The head of UNISDR, Margareta Wahlström, hailed the OpenQuake launch as a “major milestone for GEM and the community of earthquake hazard and risk experts” while noting that the risk information needs to be applied “and we need the engagement of the scientific and engineering community to ensure that happens and that the information is communicated in an accessible way to policymakers.”
She said that understanding risk is the basis of any disaster risk reduction (DRR) policy and action. It is a major priority for the Hyogo Framework for Action (HFA), the global blueprint for DRR currently being updated for adoption at the Third World Conference on DRR in Sendai, Japan, which will be held in March www.wcdrr.org
Ms. Wahlstrom said that GEM can play a valuable role in supporting HFA implementation, as a global public-private partnership, dedicated to developing, communicating and sharing earthquake hazard and risk information freely, openly and globally.
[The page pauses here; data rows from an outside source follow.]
(* ===== verification/Timer.v ===== *)
(** * Timer.c: countdown timers

    Models [src/main/src/Platform/esp32/Timer.c].  The clock behind
    [gettimeofday] belongs to the world [W] the firmware runs in; [time_t] and
    [suseconds_t] are the 32-bit [long] of the target, whose signed overflow is
    a fault.  [timeradd] and [timersub] are the macros of <sys/time.h>. *)

From S2P Require Import Prelude.

Record timeval := { tv_sec : Z; tv_usec : Z }.

(** The wall clock: a reading and the world after the call. *)
Class Clock (W : Type) := gettimeofday : W → timeval * W.

Definition timeradd (a b : timeval) : outcome timeval :=
  sec ← chk32 (tv_sec a + tv_sec b);
  usec ← chk32 (tv_usec a + tv_usec b);
  if 1000000 <=? usec then
    sec ← chk32 (sec + 1); Ok {| tv_sec := sec; tv_usec := usec - 1000000 |}
  else Ok {| tv_sec := sec; tv_usec := usec |}.

Definition timersub (a b : timeval) : outcome timeval :=
  sec ← chk32 (tv_sec a - tv_sec b);
  usec ← chk32 (tv_usec a - tv_usec b);
  if usec <? 0 then
    sec ← chk32 (sec - 1); Ok {| tv_sec := sec; tv_usec := usec + 1000000 |}
  else Ok {| tv_sec := sec; tv_usec := usec |}.

Record Timer := { end_time : timeval }.

Section Timer.
Context {W : Type} `{!Clock W}.

Definition now_of_day : M W timeval := λ w, Ok (gettimeofday w).

Definition TimerInit : Timer := {| end_time := {| tv_sec := 0; tv_usec := 0 |} |}.

Definition TimerIsExpired (timer : Timer) : M W bool :=
  now ← now_of_day;
  res ← lift (timersub (end_time timer) now);
  mret ((tv_sec res <? 0) || ((tv_sec res =? 0) && (tv_usec res <=? 0))).

(** [timeout] is an [unsigned int]; storing it in the [long] members wraps. *)
Definition TimerCountdownMS (timeout : Z) : M W Timer :=
  now ← now_of_day;
  let interval := {| tv_sec := s32 (timeout / 1000); tv_usec := s32 (timeout mod 1000 * 1000) |} in
  e ← lift (timeradd now interval);
  mret {| end_time := e |}.

Definition TimerCountdown (timeout : Z) : M W Timer :=
  now ← now_of_day;
  e ← lift (timeradd now {| tv_sec := s32 timeout; tv_usec := 0 |});
  mret {| end_time := e |}.

Definition TimerLeftMS (timer : Timer) : M W Z :=
  now ← now_of_day;
  res ← lift (timersub (end_time timer) now);
  if tv_sec res <? 0 then mret 0
  else ms ← lift (chk32 (tv_sec res * 1000));
       lift (chk32 (ms + Z.quot (tv_usec res) 1000)).
End Timer.

(** ** Specification: time in microseconds *)

Definition timeval_us (t : timeval) : Z := tv_sec t * 1000000 + tv_usec t.

Definition timeval_norm (t : timeval) : Prop := 0 ≤ tv_sec t ∧ 0 ≤ tv_usec t < 1000000.

(** The last microsecond of a 32-bit [time_t]. *)
Definition CLOCK_END : Z := 2147483647999999.

(** The wall clock reads non-negative, normalized times and does not run
    backwards; [now w] is the time of the world [w] in microseconds.  At the end
    of the range of [time_t], in 2038, the clock is taken to stop. *)
Class ClockLaws (W : Type) `{!Clock W} := {
  now : W → Z;
  clock_norm w : timeval_norm (gettimeofday w).1;
  clock_reads w : timeval_us (gettimeofday w).1 = Z.min (now (gettimeofday w).2) CLOCK_END;
  clock_mono w : now w ≤ now (gettimeofday w).2 }.

Lemma clock_width {W} `{ClockLaws W} w : tv_sec (gettimeofday w).1 ≤ INT_MAX.
Proof.
  pose proof (clock_reads w). pose proof (clock_norm w).
  unfold timeval_us, timeval_norm, CLOCK_END, INT_MAX in *. lia.
Qed.

(** The deadline of a timer, in microseconds. *)
Definition deadline (t : Timer) : Z := timeval_us (end_time t).

Definition timer_ok (t : Timer) : Prop := timeval_norm (end_time t) ∧ tv_sec (end_time t) ≤ INT_MAX.

Lemma s32_small z : INT_MIN ≤ z ≤ INT_MAX → s32 z = z.
Proof. unfold s32, INT_MIN, INT_MAX. intros. rewrite Z.mod_small; lia. Qed.

Lemma timeradd_us a b :
  timeval_norm a → timeval_norm b → tv_sec a + tv_sec b + 1 ≤ INT_MAX →
  ∃ r, timeradd a b = Ok r ∧ timeval_norm r ∧ tv_sec r ≤ INT_MAX ∧
    timeval_us r = timeval_us a + timeval_us b.
Proof.
  unfold timeval_norm, timeradd, timeval_us, chk32, INT_MIN, INT_MAX. intros.
  rewrite !decide_True by lia. cbn [mbind outcome_bind].
  destruct (Z.leb_spec 1000000 (tv_usec a + tv_usec b)).
  - rewrite decide_True by lia. cbn [mbind outcome_bind]. eexists. split; [done|]. cbn. lia.
  - eexists. split; [done|]. cbn. lia.
Qed.

(** A sum that did not overflow is exact. *)
Lemma timeradd_Ok a b r :
  timeradd a b = Ok r → timeval_norm a → timeval_norm b →
  timeval_norm r ∧ tv_sec r ≤ INT_MAX ∧ timeval_us r = timeval_us a + timeval_us b.
Proof.
  unfold timeradd, timeval_norm, timeval_us, chk32. intros E Ha Hb.
  destruct (decide (INT_MIN ≤ tv_sec a + tv_sec b ≤ INT_MAX)); [|done]. cbn [mbind outcome_bind] in E.
  destruct (decide (INT_MIN ≤ tv_usec a + tv_usec b ≤ INT_MAX)); [|done]. cbn [mbind outcome_bind] in E.
  destruct (Z.leb_spec 1000000 (tv_usec a + tv_usec b)).
  - destruct (decide (INT_MIN ≤ tv_sec a + tv_sec b + 1 ≤ INT_MAX)); [|done].
    cbn [mbind outcome_bind] in E. injection E as <-. cbn [tv_sec tv_usec]. lia.
  - injection E as <-. cbn [tv_sec tv_usec]. lia.
Qed.

Lemma timersub_us a b :
  timeval_norm a → timeval_norm b → tv_sec a ≤ INT_MAX → tv_sec b ≤ INT_MAX →
  ∃ r, timersub a b = Ok r ∧ 0 ≤ tv_usec r < 1000000 ∧ INT_MIN ≤ tv_sec r ≤ INT_MAX ∧
    timeval_us r = timeval_us a - timeval_us b.
Proof.
  unfold timeval_norm, timersub, timeval_us, chk32, INT_MIN, INT_MAX. intros.
  rewrite !decide_True by lia. cbn [mbind outcome_bind].
  destruct (Z.ltb_spec (tv_usec a - tv_usec b) 0).
  - rewrite decide_True by lia. cbn [mbind outcome_bind]. eexists. split; [done|]. cbn. lia.
  - eexists. split; [done|]. cbn. lia.
Qed.

Section TimerFacts.
Context {W : Type} `{ClockLaws W}.

Lemma TimerIsExpired_spec t w :
  timer_ok t →
  TimerIsExpired t w =
  Ok (bool_decide (deadline t ≤ now (gettimeofday w).2), (gettimeofday w).2).
Proof.
  intros [Hn Hs]. unfold TimerIsExpired, now_of_day, mbind, M_bind, lift, deadline.
  pose proof (clock_reads w) as Hr. pose proof (clock_norm w) as Hc. pose proof (clock_width w) as Hw.
  destruct (gettimeofday w) as [tv w']; cbn [fst snd] in *.
  destruct (timersub_us (end_time t) tv) as (r & -> & Hu & Hv & Hd); try done.
  unfold mret, M_ret. do 2 f_equal.
  unfold timeval_us, timeval_norm, CLOCK_END, INT_MAX in *.
  case_bool_decide; repeat match goal with
    | |- context [?x <? ?y] => destruct (Z.ltb_spec x y)
    | |- context [?x =? ?y] => destruct (Z.eqb_spec x y)
    | |- context [?x <=? ?y] => destruct (Z.leb_spec x y)
    end; cbn; try done; lia.
Qed.

Lemma TimerLeftMS_spec t w :
  timer_ok t → deadline t - now (gettimeofday w).2 < 2147483648000 →
  TimerLeftMS t w =
  Ok (Z.max 0 ((deadline t - now (gettimeofday w).2) / 1000), (gettimeofday w).2).
Proof.
  intros [Hn Hs]. unfold TimerLeftMS, now_of_day, mbind, M_bind, lift, deadline.
  pose proof (clock_reads w) as Hr. pose proof (clock_norm w) as Hc. pose proof (clock_width w) as Hw.
  destruct (gettimeofday w) as [tv w']; cbn [fst snd] in *. intros Hb.
  destruct (timersub_us (end_time t) tv) as (r & -> & Hu & Hv & Hd); try done.
  assert (Hmax : Z.max 0 ((timeval_us (end_time t) - now w') / 1000) =
                 Z.max 0 (timeval_us r / 1000) ∧ timeval_us r < 2147483648000).
  { rewrite Hd, Hr. unfold timeval_us, timeval_norm, CLOCK_END, INT_MAX in *.
    destruct (Z.min_spec (now w') 2147483647999999) as [[? ->]|[? ->]]; [by split|].
    set (e := tv_sec (end_time t) * 1000000 + tv_usec (end_time t)) in *.
    assert (e ≤ 2147483647999999) by lia. split; [|lia].
    rewrite !Z.max_l; [done| |]; apply Z.div_le_upper_bound; lia. }
  destruct Hmax as [-> Hb']. unfold timeval_us in *.
  pose proof (Z.div_mod (tv_usec r) 1000 ltac:(lia)).
  pose proof (Z.mod_pos_bound (tv_usec r) 1000 ltac:(lia)).
  replace (tv_sec r * 1000000 + tv_usec r) with (tv_usec r + tv_sec r * 1000 * 1000) by lia.
  rewrite Z.div_add by lia.
  destruct (Z.ltb_spec (tv_sec r) 0).
  - unfold mret, M_ret. do 2 f_equal. lia.
  - rewrite Z.quot_div_nonneg by lia. unfold chk32, INT_MIN, INT_MAX in *.
    rewrite !decide_True by lia. do 2 f_equal. lia.
Qed.

(** A countdown from the time [now w'] of the reading. *)
Lemma TimerCountdownMS_spec timeout w :
  0 ≤ timeout < 4294967296 → now (gettimeofday w).2 + 1000 * timeout < 2147483646000000 →
  ∃ t, TimerCountdownMS timeout w = Ok (t, (gettimeofday w).2) ∧ timer_ok t ∧
    deadline t = now (gettimeofday w).2 + 1000 * timeout.
Proof.
  intros Ht. unfold TimerCountdownMS, now_of_day, mbind, M_bind, lift, deadline.
  pose proof (clock_reads w) as Hr. pose proof (clock_norm w) as Hc.
  destruct (gettimeofday w) as [tv w']; cbn [fst snd] in *. intros Hb.
  rewrite Z.min_l in Hr by (unfold CLOCK_END; lia). rewrite <- Hr in *.
  pose proof (Z.div_mod timeout 1000 ltac:(lia)) as Hd.
  pose proof (Z.mod_pos_bound timeout 1000 ltac:(lia)).
  rewrite !s32_small by (unfold INT_MIN, INT_MAX; lia). unfold timeval_us, timeval_norm in *.
  destruct (timeradd_us tv {| tv_sec := timeout / 1000; tv_usec := timeout mod 1000 * 1000 |})
    as (r & -> & Hn & Hs & Hu); unfold timeval_norm, INT_MAX in *; cbn [tv_sec tv_usec] in *; try lia.
  eexists. split; [done|]. split; [done|]. cbn [end_time]. unfold timeval_us in *.
  cbn [tv_sec tv_usec] in *. lia.
Qed.

Lemma TimerCountdown_spec timeout w :
  0 ≤ timeout → now (gettimeofday w).2 + 1000000 * timeout < 2147483646000000 →
  ∃ t, TimerCountdown timeout w = Ok (t, (gettimeofday w).2) ∧ timer_ok t ∧
    deadline t = now (gettimeofday w).2 + 1000000 * timeout.
Proof.
  intros Ht. unfold TimerCountdown, now_of_day, mbind, M_bind, lift, deadline.
  pose proof (clock_reads w) as Hr. pose proof (clock_norm w) as Hc.
  destruct (gettimeofday w) as [tv w']; cbn [fst snd] in *. intros Hb.
  rewrite Z.min_l in Hr by (unfold CLOCK_END; lia). rewrite <- Hr in *.
  unfold timeval_us, timeval_norm in *.
  rewrite s32_small by (unfold INT_MIN, INT_MAX; lia).
  destruct (timeradd_us tv {| tv_sec := timeout; tv_usec := 0 |})
    as (r & -> & Hn & Hs & Hu); unfold timeval_norm, INT_MAX in *; cbn [tv_sec tv_usec] in *; try lia.
  eexists. split; [done|]. split; [done|]. cbn [end_time]. unfold timeval_us in *.
  cbn [tv_sec tv_usec] in *. lia.
Qed.

(** Countdown timers keep time: started with [timeout] milliseconds at
    the time [t0] of its clock reading, a timer is expired at a later reading
    [t1] exactly when [t0 + timeout] has been reached, and [TimerLeftMS] then
    reports the whole milliseconds left, never a negative number.  The times
    are within the 32-bit clock and the number of milliseconds within an
    [int]. *)
Theorem timer_keeps_time (timeout : Z) (w0 w1 : W) :
  let t0 := now (gettimeofday w0).2 in
  let t1 := now (gettimeofday w1).2 in
  0 ≤ timeout < 4294967296 → t0 + 1000 * timeout < 2147483646000000 →
  t0 + 1000 * timeout - t1 < 2147483648000 →
  ∃ timer, TimerCountdownMS timeout w0 = Ok (timer, (gettimeofday w0).2) ∧
    TimerIsExpired timer w1 =
      Ok (bool_decide (t0 + 1000 * timeout ≤ t1), (gettimeofday w1).2) ∧
    TimerLeftMS timer w1 =
      Ok (Z.max 0 ((t0 + 1000 * timeout - t1) / 1000), (gettimeofday w1).2).
Proof.
  intros t0 t1 Ht H0 H1. destruct (TimerCountdownMS_spec timeout w0 Ht H0) as (t & E & Hok & Hd).
  exists t. split; [done|]. fold t0 in Hd. rewrite <- Hd. split; [by apply TimerIsExpired_spec|].
  apply TimerLeftMS_spec; [done|]. by rewrite Hd.
Qed.
End TimerFacts.

(** A clock that advances by one microsecond per reading. *)
Definition clock_reading (t : Z) : timeval :=
  let t := Z.max 0 (Z.min t CLOCK_END) in
  {| tv_sec := t / 1000000; tv_usec := t mod 1000000 |}.

#[export] Instance tick_clock : Clock Z := λ t, (clock_reading (t + 1), t + 1).

Lemma clock_reading_norm t : timeval_norm (clock_reading t).
Proof.
  unfold timeval_norm, clock_reading; cbn. set (u := Z.max _ _).
  split; [apply Z.div_pos; lia|apply Z.mod_pos_bound; lia].
Qed.

Lemma clock_reading_us t : timeval_us (clock_reading t) = Z.min (Z.max 0 t) CLOCK_END.
Proof.
  unfold timeval_us, clock_reading; cbn [tv_sec tv_usec]. set (u := Z.max _ _).
  pose proof (Z.div_mod u 1000000 ltac:(lia)). unfold CLOCK_END in *. lia.
Qed.

#[export] Instance tick_laws : ClockLaws Z := {|
  now := Z.max 0;
  clock_norm t := clock_reading_norm (t + 1);
  clock_reads t := clock_reading_us (t + 1);
  clock_mono t := Z.max_le_compat_l t (t + 1) 0 (Z.le_succ_diag_r t) |}.

Lemma timer_keeps_time_witness :
  ∃ timer, TimerCountdownMS 1500 999999 = Ok (timer, 1000000) ∧
    TimerIsExpired timer 2499998 = Ok (false, 2499999) ∧
    TimerLeftMS timer 2499998 = Ok (0, 2499999).
Proof.
  destruct (timer_keeps_time 1500 999999 2499998) as (t & H1 & H2 & H3);
    [cbn; lia|cbn; lia|cbn; lia|].
  exists t. split_and!; [etransitivity; [exact H1|]|etransitivity; [exact H2|]|
    etransitivity; [exact H3|]]; vm_compute; reflexivity.
Defined.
“Loss of life and economic loss from earthquakes can only be mitigated or prevented through DRR efforts that include urban planning, improved regulation through building codes and compliance with those codes. This requires sound technical information to support the financial investments and governance required to reduce risk in the long term.”
Ms. Wahlström appealed for more risk information that is “multi-hazard, multi-sectoral and includes socio-economic vulnerability as an underlying risk driver.” She praised GEM’s suite of products for including tools for assessing socio-economic vulnerability which should become a standard part of all risk assessments.
She saw a particular role for GEM to strengthen its collaboration with UNISDR and other entities under the revised HFA. Examples include tools to assess exposure, hazard, building vulnerability, community resilience and assistance in developing the capacity of member countries and other stakeholders.
Dr. John Schneider, GEM Foundation Governing Board Chairman, said that GEM will provide tools to support DRR through cost-benefit analysis of building retrofits, risk reduction potential of building codes, improved code compliance, and risk information and analysis tools to support UNISDR’s Making Cities Resilient Campaign.
Anselm Smolka, Secretary-General of GEM Foundation, said: “Two major areas we have prioritized are risk identification in megacities where risks are most concentrated and cascading failures such as those which were documented as a result of the Great East Japan Earthquake and Tsunami in 2011. Our vision of a world that is resilient to earthquakes will get a significant boost from the OpenQuake platform.”
Dr. Schneider said GEM looked forward to closer collaboration with UNISDR and to broaden participation in the overall effort to reduce the impact of earthquakes by reaching out to the private sector and engaging all countries with earthquake risk particularly developing countries.